In the harshest crackdown on dissent in
two years, Cuban authorities have temporarily
detained more than 50 opposition figures
in recent weeks and encouraged government
militants to disrupt opposition activities.
At least 15 dissidents arrested in July
remain in custody, and several of them face
up to 20 years in prison for threatening
to undermine Cuba's communist government,
according to Amnesty International and other
organizations.
On Friday, more than 60 pro-government
militants gathered outside the home of Vladimiro
Roca, a prominent dissident leader, shouting
"worm," "traitor" and
"terrorist" as they prevented
Roca from holding an opposition gathering.

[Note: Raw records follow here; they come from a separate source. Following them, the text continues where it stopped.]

Lemma search_doi_decision_rule_witness :
  (search_doi (mock_registry 200) (VStr "Some Title") "Smith" start).1 =
  Ret (if existsb
            (λ candidate,
               bool_decide (Q2Qc 0.8 < similar (lower candidate) (lower "Smith"))%Qc)
            ["Smith"%string]
       then default VNone (mock_item !! "DOI")
       else VNone).
Proof.
  apply (search_doi_decision_rule (mock_registry 200) start (VStr "Some Title")
           "Smith" 200 mock_data mock_item []
           [VDict {[ "family" := VStr "Smith" ]}] ["Smith"%string]).
  - reflexivity.
  - unfold error_status. lia.
  - eexists _, _. split_and!; reflexivity.
  - reflexivity.
  - repeat constructor. eexists. split; reflexivity.
Defined.

Lemma search_doi_top reg w title author status_code data item rest :
  reg (queries w) title = Response status_code (Some data) →
  ¬ error_status status_code →
  top_item data item rest →
  search_doi reg title author w =
  (except_RequestException
     (authors ← crossref_authors (VDict item);
      match_authors (VDict item) author authors),
   after_query w title).
Proof.
  intros Hreply Hok Htop. rewrite search_doi_unfold, Hreply.
  by rewrite try_body_ok, (search_items_top _ _ _ _ Htop).
Qed.

Lemma match_authors_first item author pre candidate post :
  Forall (λ c, ¬ accepts author c) pre →
  accepts author candidate →
  match_authors (VDict item) author ((VStr <$> pre) ++ VStr candidate :: post)
  = Ret (Some (default VNone (item !! "DOI"))).
Proof.
  intros Hpre Hc. induction Hpre as [|c pre Hn _ IH].
  - cbn [fmap list_fmap app match_authors py_lower mbind result_bind].
    by rewrite bool_decide_eq_true_2.
  - cbn [fmap list_fmap app match_authors py_lower mbind result_bind].
    by rewrite bool_decide_eq_false_2.
Qed.
(** X7.  A timeline whose total span exceeds [1/freq_increment] (about
    8.59 s) does not fail: the frequency rounds down to 0, the stored
    total duration is [inf], every command gets the empty range [[0, 0)],
    and the stored array is all zeros. *)
Theorem long_timeline_compiles_to_zeros
    (self : device) (reached reached' : list stage) (art : artifact)
    (ds : list num) (t_init : Q) (total : num) (S : Q) :
  generate_code np_power np_sin np_pi self reached = (reached', inr (Some art)) ->
  resolve_durations (name self) (times_of (commands self))
                    (durations_of (commands self)) = inr ds ->
  total_span (times_of (commands self)) ds = inr (t_init, total) ->
  to_np total = Fin S ->
  (1 / (116415 # 1000000) < S)%Q ->
  total_duration art = NpF PInf /\
  out_values art = repeat (Fin 0) 16384 /\
  forall j a b, sample_range self j = inr (a, b) -> a = 0 /\ b = 0.
Proof.
  intros H Hds Hspan Htotal HS. apply generate_code_inv in H.
  destruct H as (ds' & span & freq & ts & Hds' & Hspan' & Hfreq & Hts & Hloop & Htd & _).
  rewrite Hds in Hds'. inversion Hds'; subst ds'. clear Hds'.
  rewrite Hspan in Hspan'. inversion Hspan'; subst span. clear Hspan'.
  cbn [fst snd] in *.
  rewrite (quantize_span_long total Htotal HS) in Hfreq.
  inversion Hfreq; subst freq. clear Hfreq. cbn [snd to_np] in *.
  destruct (@linspace_to_inf_starts_with_nan n_points ts) as [rest ->];
    [apply Nat.leb_le; reflexivity | exact Hts |].
  apply synth_loop_after_nan in Hloop.
  split; [exact Htd|]. split; [now rewrite Hloop, n_points_value|].
  intros j a b Hr.
  rewrite (@sample_range_of_run self ds (t_init, total)
             (NpF (Fin (inject_Z 0 * freq_increment)), NpF PInf)
             (NaN :: rest) j Hds Hspan) in Hr.
  - now apply command_range_after_nan in Hr.
  - cbn [snd]. apply (quantize_span_long total Htotal HS).
  - exact Hts.
Qed.

End LongTimelines.

(* ===================================================================== *)
(** ** The nearest-sample search *)
(* ===================================================================== *)

Ltac float_order :=
  repeat match goal with
         | x : float64 |- _ => destruct x
         end;
  cbn [fltb feqb is_nan orb] in *;
  try discriminate; try reflexivity;
  repeat match goal with
         | H : Qltb _ _ = true |- _ => apply Qltb_true in H
         | H : Qltb _ _ = false |- _ => apply Qltb_false in H
         | H : Qeq_bool _ _ = true |- _ => apply Qeq_bool_iff in H
         | H : Qeq_bool _ _ = false |- _ => apply Qeq_bool_false in H
         | H : _ || _ = true |- _ => apply orb_true_iff in H; destruct H
         | H : _ || _ = false |- _ => apply orb_false_iff in H; destruct H
         end;
  try (apply Qltb_true; lra); try (apply Qltb_false; lra).

Lemma fltb_ge_not_lt (a b : float64) :
  fltb a b || feqb a b = true -> fltb b a = false.
Proof. intros H. float_order. Qed.

Lemma fltb_not_ge_lt (a b : float64) :
  is_nan a = false -> is_nan b = false ->
  fltb a b || feqb a b = false -> fltb b a = true.
Proof. intros Ha Hb H. float_order. Qed.

Lemma fltb_le_trans (a b c : float64) :
  is_nan b = false ->
  fltb b a = false -> fltb c b = false -> fltb c a = false.
Proof. intros Hb H1 H2. float_order. Qed.

Lemma fltb_lt_le_trans (a b c : float64) :
  is_nan c = false ->
  fltb a b = true -> fltb c b = false -> fltb a c = true.
Proof. intros Hc H1 H2. float_order. Qed.

Lemma fltb_irrefl_false (a : float64) : fltb a a = false.
Proof. float_order. Qed.

Lemma fltb_asym (a b : float64) : fltb a b = true -> fltb b a = false.
Proof. intros H. float_order. Qed.

(** The scan returns the first position of the smallest value, among the
    running minimum and the values still to be read. *)
Lemma argmin_scan_spec ip : forall mp min_ind i,
  min_ind < i ->
  is_nan mp = false ->
  Forall (fun v => is_nan v = false) ip ->
  exists vk,
    is_nan vk = false /\
    (argmin_scan mp min_ind i ip = min_ind /\ vk = mp \/
     i <= argmin_scan mp min_ind i ip /\
     nth_error ip (argmin_scan mp min_ind i ip - i) = Some vk /\
     fltb vk mp = true) /\
    forall j v, nth_error ip j = Some v ->
      fltb v vk = false /\
      (i + j < argmin_scan mp min_ind i ip -> fltb vk v = true).
Proof.
  induction ip as [|v ip IH]; intros mp min_ind i Hlt Hmp Hall.
  - exists mp. split; [exact Hmp|]. split; [left; split; reflexivity|].
    intros [|j] w Hw; discriminate Hw.
  - inversion Hall as [|v' ip' Hv Hall']; subst.
    cbn [argmin_scan]. rewrite Hmp.
    destruct (fltb mp v || feqb mp v) eqn:Hge.
    + destruct (IH mp min_ind (S i)) as (vk & Hnk & Hk & Hmin); [lia|assumption..|].
      set (k := argmin_scan mp min_ind (S i) ip) in *.
      assert (Hvk_le_mp : fltb mp vk = false).
      { destruct Hk as [[_ ->] | (_ & _ & Hk)];
          [apply fltb_irrefl_false | now apply fltb_asym]. }
      exists vk. split; [exact Hnk|]. split.
      * destruct Hk as [[Hk ->] | (Hk1 & Hk2 & Hk3)].
        -- left. split; [exact Hk | reflexivity].
        -- right. split; [lia|]. split; [|exact Hk3].
           replace (k - i) with (S (k - S i)) by lia. exact Hk2.
      * intros [|j] w Hw.
        -- cbn in Hw. inversion Hw; subst w. split.
           ++ apply fltb_le_trans with mp; [exact Hmp | exact Hvk_le_mp |].
              now apply fltb_ge_not_lt.
           ++ intros Hik. destruct Hk as [[Hk _] | (_ & _ & Hk3)]; [lia|].
              apply fltb_lt_le_trans with mp; [exact Hv | exact Hk3 |].
              now apply fltb_ge_not_lt.
        -- cbn in Hw. destruct (Hmin j w Hw) as [H1 H2].
           split; [exact H1|]. intros Hik. apply H2. lia.
    + pose proof (@fltb_not_ge_lt mp v Hmp Hv Hge) as Hvmp.
      destruct (IH v i (S i)) as (vk & Hnk & Hk & Hmin); [lia|assumption..|].
      set (k := argmin_scan v i (S i) ip) in *.
      assert (Hvk_le_v : fltb v vk = false).
      { destruct Hk as [[_ ->] | (_ & _ & Hk)];
          [apply fltb_irrefl_false | now apply fltb_asym]. }
      exists vk. split; [exact Hnk|]. split.
      * right. destruct Hk as [[Hk ->] | (Hk1 & Hk2 & Hk3)].
        -- split; [lia|]. rewrite Hk, Nat.sub_diag. split; [reflexivity|exact Hvmp].
        -- split; [lia|]. split.
           ++ replace (k - i) with (S (k - S i)) by lia. exact Hk2.
           ++ apply fltb_lt_le_trans with v; [exact Hmp | exact Hk3 |].
              now apply fltb_asym.
      * intros [|j] w Hw.
        -- cbn in Hw. inversion Hw; subst w. split; [exact Hvk_le_v|].
           intros Hik. destruct Hk as [[Hk _] | (_ & _ & Hk3)]; [lia | exact Hk3].
        -- cbn in Hw. destruct (Hmin j w Hw) as [H1 H2].
           split; [exact H1|]. intros Hik. apply H2. lia.
Qed.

The same day, government supporters surrounded
the homes of two other dissidents, one of
whom planned to attend the meeting at Roca's
house.
Roca said the demonstration outside his
home was organized by Cuban state security,
which had warned him the night before that
his meeting would not be allowed to take
place.
"They wanted to stop it," Roca
said. "The problem is that [Cuban President]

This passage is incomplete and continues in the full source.